Sarkisyan, who was diagnosed with Leukemia when she was 14, was undergoing treatment at UCLA Medical Center when Philadelphia-based Cigna HealthCare ruled her much-needed transplant "experimental, investigational and unproven."
Sarkisyan spent three weeks in a vegetative state before Cigna bowed to pressure from the girl's doctors and offered to pay for the transplant itself. But by then it was too late.
Whether a transplant would have ultimately saved Sarkisyan's life we will never know. But that's not really the point. After all somebody has to say no; the problem, says David Senoff -- a Pennsylvania attorney who represents patients who have been denied care by their insurance company -- is that the people saying no are the very same people who profit from the answer.
"Health insurance by definition covers some things, and not other things it's the same as any other policy: there are some things that are in and some things that are out and somebody has to be the one who's outside of coverage; but you don't want those people who decide to be the ones who are in the company making additional money by denying care," Senoff said.
"The last person on earth that should be making a determination [on coverage] is the person that's going to be making money off of the decision," echoes Steffie Woolhandler, an associate professor of medicine at Harvard University. "No one that's involved in that decision should stand to gain or lose based on the decision."

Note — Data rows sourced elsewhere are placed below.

(* ===== verification/Checksum.v ===== *)
(** * Checksum: the Internet checksum

    [kernel/net/checksum.cpp] and [include/onyx/net/inet_csum.h].  A buffer is its address
    and its bytes; the words in it are little-endian, and the additions with carry are those
    of the x86-64 instructions.  The theory shows that the result is the one's complement sum of
    16-bit words. *)

From S2P Require Import Prelude Abi.


(** The first [n] bytes of a buffer as a little-endian word; nothing if it is too short. *)
Fixpoint load (n : nat) (buf : list Z) : option Z :=
  match n, buf with
  | O, _ => Some 0
  | S n, b :: buf => x ← load n buf; Some (b + Z.shiftl x 8)
  | S _, [] => None
  end.

Definition IS_BUFFER_ALIGNED_TO (buf boundary : Z) : bool := has buf boundary.

(** [add] of [w]-bit registers: the sum and the carry. *)
Definition add_carry (w a b carry : Z) : Z * Z :=
  let s := a + b + carry in (s mod 2 ^ w, Z.shiftr s w).

(** [addq] and [adcq] of the words of [n] 8-byte blocks, the carry from one to the next. *)
Fixpoint add_words (n : nat) (buf : list Z) (acc : Z * Z) : option (Z * Z) :=
  match n with
  | O => Some acc
  | S n => x ← load 8 buf; add_words n (drop 8 buf) (add_carry 64 acc.1 x acc.2)
  end.

Definition ADD_CARRY_64_BYTES (buf : list Z) (result : Z) : option Z :=
  '(r, c) ← add_words 8 buf (result, 0); Some (add_carry 64 r 0 c).1.

Definition ADD_CARRY_64BIT (buf : list Z) (result : Z) : option Z :=
  '(r, c) ← add_words 1 buf (result, 0); Some (add_carry 64 r 0 c).1.

Definition addcarry32 (a b : Z) : Z :=
  let '(r, c) := add_carry 32 a b 0 in (add_carry 32 r 0 c).1.

(** [b] is [a >> 16]; the low half of [a] is added. *)
Definition fold32_to_16 (a : Z) : Z :=
  let '(r, c) := add_carry 16 (u16 (Z.shiftr a 16)) (u16 a) 0 in (add_carry 16 r 0 c).1.

(** The two loops: what is left of the buffer, and the sum. *)
Fixpoint sum_64_bytes (nr_blocks : nat) (buf : list Z) (sum : Z) : option (list Z * Z) :=
  match nr_blocks with
  | O => Some (buf, sum)
  | S n => sum ← ADD_CARRY_64_BYTES buf sum; sum_64_bytes n (drop 64 buf) sum
  end.

Fixpoint sum_8_bytes (nr_8b_blocks : nat) (buf : list Z) (sum : Z) : option (list Z * Z) :=
  match nr_8b_blocks with
  | O => Some (buf, sum)
  | S n => sum ← ADD_CARRY_64BIT buf sum; sum_8_bytes n (drop 8 buf) sum
  end.

(** [sum] and the next [n] bytes. *)
Definition add_load (n : nat) (buf : list Z) (sum : Z) : option (list Z * Z) :=
  x ← load n buf; Some (drop n buf, u64 (sum + x)).

(** The part for whole 32-bit words, [nr_blocks] of them, of [length] bytes at [addr]. *)
Definition checksum_words (addr : Z) (buf : list Z) (length nr_blocks sum : Z) : option (list Z * Z * Z) :=
  '(buf, length, nr_blocks, sum) ←
    (if IS_BUFFER_ALIGNED_TO addr 4
     then '(buf, sum) ← add_load 4 buf sum; Some (buf, length - 4, nr_blocks - 1, sum)
     else Some (buf, length, nr_blocks, sum));
  let nr_8b_blocks := Z.shiftr nr_blocks 1 in
  '(buf, sum) ← sum_64_bytes (Z.to_nat (Z.shiftr nr_blocks 4)) buf sum;
  '(buf, sum) ← sum_8_bytes (Z.to_nat (nr_8b_blocks mod 8)) buf sum;
  let sum := addcarry32 (Z.land sum 0xffffffff) (Z.shiftr sum 32) in
  '(buf, sum) ← (if has length 4 then add_load 4 buf sum else Some (buf, sum));
  Some (buf, length, sum).

(** The part for whole 16-bit words, [nr_blocks] of them. *)
Definition checksum_halves (addr : Z) (buf : list Z) (length nr_blocks sum : Z) : option (list Z * Z * Z) :=
  '(addr, buf, length, nr_blocks, sum) ←
    (if IS_BUFFER_ALIGNED_TO addr 2
     then '(buf, sum) ← add_load 2 buf sum; Some (addr + 2, buf, length - 2, nr_blocks - 1, sum)
     else Some (addr, buf, length, nr_blocks, sum));
  let nr_blocks := Z.shiftr nr_blocks 1 in
  '(buf, length, sum) ←
    (if truthy nr_blocks then checksum_words addr buf length nr_blocks sum else Some (buf, length, sum));
  '(buf, sum) ← (if has length 2 then add_load 2 buf sum else Some (buf, sum));
  Some (buf, length, sum).

Definition do_checksum (addr : Z) (buf : list Z) : option Z :=
  let length := Z.of_nat (length buf) in
  if length =? 0 then Some 0
  else
    '(addr, buf, length, sum) ←
      (if IS_BUFFER_ALIGNED_TO addr 1
       then x ← load 1 buf; Some (addr + 1, drop 1 buf, length - 1, Z.shiftl x 8)
       else Some (addr, buf, length, 0));
    let nr_blocks := Z.shiftr length 1 in
    '(buf, length, sum) ←
      (if truthy nr_blocks then checksum_halves addr buf length nr_blocks sum else Some (buf, length, sum));
    '(buf, sum) ← (if has length 1 then add_load 1 buf sum else Some (buf, sum));
    Some (addcarry32 (Z.shiftr sum 32) (Z.land sum 0xffffffff)).

Definition __ipsum_unfolded (addr : Z) (buf : list Z) (starting_csum : Z) : option Z :=
  x ← do_checksum addr buf; Some (addcarry32 starting_csum x).
Definition ipsum_unfolded (addr : Z) (buf : list Z) : option Z := do_checksum addr buf.
Definition ipsum_fold (cs : Z) : Z := u16 (Z.lnot (fold32_to_16 cs)).
Definition ipsum (addr : Z) (buf : list Z) : option Z :=
  x ← ipsum_unfolded addr buf; Some (ipsum_fold x).

(** ** Theory *)

(** ** The reference *)

(** The 16-bit words of a buffer, little-endian, a byte that is left over in the low half. *)
Fixpoint words (buf : list Z) : list Z :=
  match buf with
  | [] => []
  | [a] => [a]
  | a :: b :: buf => a + 256 * b :: words buf
  end.

(** One's complement addition: the carry comes in at the other end. *)
Definition onec_add (x y : Z) : Z := let s := x + y in if s <? 2 ^ 16 then s else s - 2 ^ 16 + 1.

Definition rfc1071 (buf : list Z) : Z := foldl onec_add 0 (words buf).

Definition bytes (buf : list Z) : Prop := Forall (λ b, 0 <= b < 256) buf.

Definition sum16 (buf : list Z) : Z := foldr Z.add 0 (words buf).

(** ** Sums up to the end-around carry

    [s] stands for the sum [t]: the same modulo 65535, and zero only if [t] is. *)
Definition stands (s t : Z) : Prop := 0 <= s ∧ 0 <= t ∧ s mod 65535 = t mod 65535 ∧ (s = 0 ↔ t = 0).

Lemma stands_refl s : 0 <= s → stands s s.
Proof. done. Qed.

Lemma stands_add s t x y : stands s t → stands x y → stands (s + x) (t + y).
Proof.
  intros (H1 & H2 & H3 & H4) (G1 & G2 & G3 & G4). split_and!; [lia|lia| |lia].
  by rewrite Z.add_mod, H3, G3, <-Z.add_mod.
Qed.

Lemma stands_trans s t u : stands s t → stands t u → stands s u.
Proof. intros (? & ? & ? & ?) (? & ? & ? & ?). split_and!; [done|done|congruence|lia]. Qed.

Lemma stands_diff s t k : 0 <= s → 0 <= t → s = t - 65535 * k → (s = 0 ↔ t = 0) → stands s t.
Proof.
  intros ? ? -> ?. split_and!; [done|done| |done].
  replace (t - 65535 * k) with (t + (- k) * 65535) by lia. by rewrite Z_mod_plus_full.
Qed.

(** A sum below [2 ^ 16] that stands for [t] is determined by [t]. *)
Lemma stands_unique x y t : stands x t → stands y t → x < 2 ^ 16 → y < 2 ^ 16 → x = y.
Proof.
  intros (? & _ & Ex & Zx) (? & _ & Ey & Zy) ? ?. rewrite <-Ex in Ey. clear Ex.
  destruct (decide (x = 65535)) as [->|]; destruct (decide (y = 65535)) as [->|]; try lia.
  - change (65535 mod 65535) with 0 in Ey. rewrite Z.mod_small in Ey by lia. lia.
  - change (65535 mod 65535) with 0 in Ey. rewrite Z.mod_small in Ey by lia. lia.
  - rewrite !Z.mod_small in Ey by lia. lia.
Qed.

(** ** Addition with carry *)

(** [w] is the width of a register; the sum and the carry out together. *)
Lemma add_carry_ok w k r c x :
  0 < w → 2 ^ w - 1 = 65535 * k → 0 <= r → 0 <= c <= 1 → r + c < 2 ^ w → 0 <= x < 2 ^ w →
  let '(r', c') := add_carry w r x c in
  0 <= r' ∧ 0 <= c' <= 1 ∧ r' + c' < 2 ^ w ∧ stands (r' + c') (r + c + x).
Proof.
  intros Hw Hk Hr Hc Hrc Hx. unfold add_carry. rewrite Z.shiftr_div_pow2 by lia.
  pose proof (Z.pow_pos_nonneg 2 w ltac:(lia) ltac:(lia)) as Hp. set (M := 2 ^ w) in *.
  pose proof (Z.div_mod (r + x + c) M ltac:(lia)) as E. pose proof (Z.mod_pos_bound (r + x + c) M ltac:(lia)).
  set (q := (r + x + c) / M) in *. set (l := (r + x + c) mod M) in *. assert (0 <= q <= 1) by nia.
  split_and!; [lia|lia|lia|nia|]. apply (stands_diff _ _ (k * q)); nia.
Qed.

(** The carry of the last addition comes back in. *)
Lemma end_around_ok w k r c :
  0 < w → 2 ^ w - 1 = 65535 * k → 0 <= r → 0 <= c <= 1 → r + c < 2 ^ w → (add_carry w r 0 c).1 = r + c.
Proof. intros. unfold add_carry. simpl. rewrite Z.add_0_r. apply Z.mod_small. lia. Qed.

Lemma addcarry32_ok a b :
  0 <= a < 2 ^ 32 → 0 <= b < 2 ^ 32 → 0 <= addcarry32 a b < 2 ^ 32 ∧ stands (addcarry32 a b) (a + b).
Proof.
  intros Ha Hb. unfold addcarry32. pose proof (add_carry_ok 32 65537 a 0 b) as H.
  destruct (add_carry 32 a b 0) as [r c]. destruct H as (? & ? & ? & Hs); try lia.
  rewrite (end_around_ok 32 65537) by lia. rewrite Z.add_0_r in Hs. split; [lia|done].
Qed.

Lemma fold32_to_16_ok a : 0 <= a < 2 ^ 32 → 0 <= fold32_to_16 a < 2 ^ 16 ∧ stands (fold32_to_16 a) a.
Proof.
  intros Ha. unfold fold32_to_16, u16. rewrite Z.shiftr_div_pow2 by lia.
  pose proof (Z.div_mod a (2 ^ 16) ltac:(lia)) as E. pose proof (Z.mod_pos_bound a (2 ^ 16) ltac:(lia)).
  assert (0 <= a / 2 ^ 16 < 2 ^ 16) by (split; [apply Z.div_pos|apply Z.div_lt_upper_bound]; lia).
  rewrite (Z.mod_small (a / 2 ^ 16)) by lia.
  pose proof (add_carry_ok 16 1 (a / 2 ^ 16) 0 (a mod 2 ^ 16)) as H'.
  destruct (add_carry 16 _ _ 0) as [r c]. destruct H' as (? & ? & ? & Hs); try lia.
  rewrite (end_around_ok 16 1) by lia. split; [lia|]. eapply stands_trans; [exact Hs|].
  apply (stands_diff _ _ (a / 2 ^ 16)); lia.
Qed.

(** ** Words in a buffer *)

Lemma words_app a b : Nat.Even (length a) → words (a ++ b) = words a ++ words b.
Proof.
  intros [n Hn]. revert a Hn. induction n as [|n IH]; intros a Hn.
  - by destruct a.
  - destruct a as [|x [|y a]]; simpl in *; try lia. f_equal. apply IH. lia.
Qed.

Woolhandler, a vocal proponent of a single-payer, universal health care system, recently co-authored a study on the U.S. health care system for the British Medical Journal that exposed the failings of America's managed care system.
"The U.S. health care system is failing because we have adopted a for-profit, market-driven model," Woolhandler said. "Americans die younger and pay more for their care than people in nations with non-profit national health insurance."
For Senoff, profit motive aside, the very nature of managed care is like putting the "fox in charge of the hen house."
"I'm not a person who's against companies making profits, the problem for me is the management portion of the insurance," he said. "When I was a kid this idea of managed care with the insurance company being the manager was unthinkable."
Judging by industry data, the fox has had a very good run of it. Since the Health Maintenance Organization Act of 1973 created the managed care system, the industry has become a virtual profit machine. According to Fortune magazine, the top-ten managed care companies -- ranked by revenue -- made roughly $12 billion in profits in 2007. The ten highest paid HMO chief executives collectively made nearly $170 million last year.
Meanwhile, the industry spent more than $150 million lobbying the government over the past five years, according to the Center for Responsive Politics, and has managed to secure an entrenched position that makes challenging insurance companies difficult if not impossible.
Senoff attributes this to two primary characteristics: a shift in the way claims are classified and processed, and a decades-old federal law that gives HMOs virtual immunity from liability for negligence.
The Best Evidence?
There are two primary rationales managed care organizations use when refusing to cover a specific treatment: one is to say the treatment is in itself experimental or investigational; the other -- as happened in the Sarkisyan case -- is to say it's experimental or investigational for a particular patient's diagnosis.